I thought of Dylan’s experience recently when I read a newspaper story about someone described in the report as a paedophile.
This 67 year old individual was said to have committed sex offences against a 12 year old boy, but had not appeared at court to stand trial.
The trial judge issued a warrant for his arrest and when the police visited his home they found his body. Available evidence seemed to indicate that he had killed himself.
The lawyer who was reported as acting for a number of child abuse victims was quoted as saying: “This was the chance for the client to be vindicated and be believed, and he will feel cheated of that.
“It is a major blow for the victim. He doesn’t get to see justice being done.”
Whether the child really thought that, of course, is an entirely different matter.
The better view might be this. “This dreadful man who molested you in that appalling fashion has now gone, never to return.
“You will not have to endure the ordeal of giving evidence in a trial. This monster will never trouble you or anyone else ever again. You are free to live your life and enjoy it.”
Unfortunately, it seems, there are some misguided people who see a benefit in pigeonholing people as victims and imprisoning them there.
Happiness is not destroyed by some past event however ghastly it may have been. Nor is it a punishment for what we have or have not done.
Neither is it bestowed upon us by some invisible exterior force or entity. It is a purely personal decision which we each take ourselves.
Susan was an acquaintance of mine at the local court where I used to prosecute.
One year on the last day before the Christmas recess I wished her a happy Christmas but her face immediately took on a darker tone.
“I hate Christmas”, she responded. “My Harold used to love it and when he was alive we had some wonderful Christmases together, but since he died I just dread it.”

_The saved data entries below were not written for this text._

(** X7: [Info] stores the device information it has decoded in the
    session and, when it does not return one, leaves what the session had
    stored; [Detect] never returns an error: it answers true exactly when
    [Info] returned, and false when [Info] returned an error, the stored
    information then being what it was. *)
Theorem Info_caches_on_success :
  forall (fuel : nat) (proto : Quic.QuicProtocol),
    (forall i proto',
        Quic.Info fuel proto = (Ret i, proto') ->
        Quic.info proto' = Some i) /\
    (forall o proto',
        Quic.Info fuel proto = (o, proto') -> is_Ret o = false ->
        Quic.info proto' = Quic.info proto) /\
    (forall e proto', Quic.Detect fuel proto <> (Fail e, proto')) /\
    (forall proto',
        Quic.Detect fuel proto = (Ret true, proto') ->
        exists i, Quic.Info fuel proto = (Ret i, proto') /\
                  Quic.info proto' = Some i) /\
    (forall proto',
        Quic.Detect fuel proto = (Ret false, proto') ->
        (exists e, Quic.Info fuel proto = (Fail e, proto')) /\
        Quic.info proto' = Quic.info proto).
Proof.
  intros fuel proto.
  assert (Hinfo : forall o proto',
             Quic.Info fuel proto = (o, proto') ->
             match o with
             | Ret i => Quic.info proto' = Some i
             | _ => Quic.info proto' = Quic.info proto
             end).
  { intros o proto'. unfold Quic.Info. unfold bind at 1.
    pose proof (Get_info fuel QuicValInfo proto) as Hg.
    destruct (Quic.Get fuel QuicValInfo proto) as [og s]. cbn [snd] in Hg.
    destruct og as [r| | | | |];
      try (intros Heq; inversion Heq; subst; exact Hg).
    unfold bind.
    pose proof (Decode_state (S := Quic.QuicProtocol) decode_info r s) as Hst.
    destruct (Quic.Decode decode_info r s) as [od s1].
    cbn [snd] in Hst. subst s1.
    destruct od as [i| | | | |]; intros Heq; inversion Heq; subst;
      (exact Hg || reflexivity). }
  split; [| split; [| split; [| split]]].
  - intros i proto' Hi. apply (Hinfo _ _ Hi).
  - intros o proto' Hi Ho. pose proof (Hinfo _ _ Hi) as Hm.
    destruct o; (exact Hm || discriminate).
  - intros e proto'. unfold Quic.Detect.
    destruct (Quic.Info fuel proto) as [[i| | | | |] s]; discriminate.
  - intros proto'. unfold Quic.Detect.
    destruct (Quic.Info fuel proto) as [[i|e| | | |] s] eqn:Hi;
      try discriminate.
    intros Heq. inversion Heq; subst. exists i. split; [reflexivity |].
    apply (Hinfo _ _ eq_refl).
  - intros proto'. unfold Quic.Detect.
    destruct (Quic.Info fuel proto) as [[i|e| | | |] s] eqn:Hi;
      try discriminate.
    intros Heq. inversion Heq; subst. split; [eauto |].
    apply (Hinfo _ _ eq_refl).
Qed.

Susan had the choice each Christmas to relive those happy memories, revel in the experience and honour her late husband, but instead she chose to concentrate on what she had lost instead of the great happiness they had together.
Happiness is there to be seized or declined, but if you decline it, do not blame anyone else or anything else for your plight.
Start now by drawing the line. Before you go to sleep tonight remind yourself of those things for which you can be happy and mentally be grateful for them.
You might just surprise yourself by the length of the list. When you have done that decide to be happy for no reason other than the desire to be happy.
Start to recall some of the happiest moments in your life by floating above your timeline.
As you float high above it, move quickly over the less happy parts of your past and realise that they were just part of life’s experience, training for the future so to speak.
When you spot the really happy times, float a little lower and bask in the pleasant feelings that they reflect.
As that feeling engulfs you, let it take on the glow of your favourite colour and carry it with you to the next one.
Go back through time and pick up a few of your very favourite times merging them into this colour.
Make sure you include that occasion when you were at your very happiest and bring that with you as well.
Stop for a moment or two and intensify the good feelings within you, making sure that they glow in the colour of your choice.
If any negative feeling from the past tries to emerge, mentally spray this colour over that experience and soak it with this really good feeling.
This will help you to realise that whatever bothered you, however grave or traumatising it may have been at the time, it is now behind you.
You can at this stage turnabout in your time line with anticipation and confidence, visualise the future shining brightly ahead and rejoice in the moment.